▸ **TO DO**
Give back only the line containing "(forall q, f' q = if decide (q" and every line after it through the end of the data below, transcribed exactly.

****

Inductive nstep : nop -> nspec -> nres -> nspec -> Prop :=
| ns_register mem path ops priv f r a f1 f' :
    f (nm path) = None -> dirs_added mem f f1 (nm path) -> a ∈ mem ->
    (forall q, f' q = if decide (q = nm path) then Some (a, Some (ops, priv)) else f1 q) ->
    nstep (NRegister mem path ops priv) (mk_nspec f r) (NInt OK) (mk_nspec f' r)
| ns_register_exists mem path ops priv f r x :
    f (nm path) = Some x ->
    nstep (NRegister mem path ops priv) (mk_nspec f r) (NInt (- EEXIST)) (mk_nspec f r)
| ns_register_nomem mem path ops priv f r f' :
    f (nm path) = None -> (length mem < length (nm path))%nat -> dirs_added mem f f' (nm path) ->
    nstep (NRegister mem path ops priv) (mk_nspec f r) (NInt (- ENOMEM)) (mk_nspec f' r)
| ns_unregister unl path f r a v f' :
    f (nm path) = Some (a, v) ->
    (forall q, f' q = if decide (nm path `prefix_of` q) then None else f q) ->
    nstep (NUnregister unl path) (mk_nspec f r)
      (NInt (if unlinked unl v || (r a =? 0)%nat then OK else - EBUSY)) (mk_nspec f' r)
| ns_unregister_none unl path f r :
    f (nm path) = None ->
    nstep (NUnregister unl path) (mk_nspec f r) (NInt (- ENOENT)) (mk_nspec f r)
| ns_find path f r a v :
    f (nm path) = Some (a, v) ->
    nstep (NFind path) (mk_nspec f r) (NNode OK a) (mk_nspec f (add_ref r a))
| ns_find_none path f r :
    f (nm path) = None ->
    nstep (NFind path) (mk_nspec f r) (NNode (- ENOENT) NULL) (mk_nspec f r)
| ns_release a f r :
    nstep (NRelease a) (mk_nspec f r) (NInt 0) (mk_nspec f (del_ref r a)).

****

▸ **EXERCISE ANSWER**
    (forall q, f' q = if decide (q = nm path) then Some (a, Some (ops, priv)) else f1 q) ->
    nstep (NRegister mem path ops priv) (mk_nspec f r) (NInt OK) (mk_nspec f' r)
| ns_register_exists mem path ops priv f r x :
    f (nm path) = Some x ->
    nstep (NRegister mem path ops priv) (mk_nspec f r) (NInt (- EEXIST)) (mk_nspec f r)
| ns_register_nomem mem path ops priv f r f' :
    f (nm path) = None -> (length mem < length (nm path))%nat -> dirs_added mem f f' (nm path) ->
    nstep (NRegister mem path ops priv) (mk_nspec f r) (NInt (- ENOMEM)) (mk_nspec f' r)
| ns_unregister unl path f r a v f' :
    f (nm path) = Some (a, v) ->
    (forall q, f' q = if decide (nm path `prefix_of` q) then None else f q) ->
    nstep (NUnregister unl path) (mk_nspec f r)
      (NInt (if unlinked unl v || (r a =? 0)%nat then OK else - EBUSY)) (mk_nspec f' r)
| ns_unregister_none unl path f r :
    f (nm path) = None ->
    nstep (NUnregister unl path) (mk_nspec f r) (NInt (- ENOENT)) (mk_nspec f r)
| ns_find path f r a v :
    f (nm path) = Some (a, v) ->
    nstep (NFind path) (mk_nspec f r) (NNode OK a) (mk_nspec f (add_ref r a))
| ns_find_none path f r :
    f (nm path) = None ->
    nstep (NFind path) (mk_nspec f r) (NNode (- ENOENT) NULL) (mk_nspec f r)
| ns_release a f r :
    nstep (NRelease a) (mk_nspec f r) (NInt 0) (mk_nspec f (del_ref r a)).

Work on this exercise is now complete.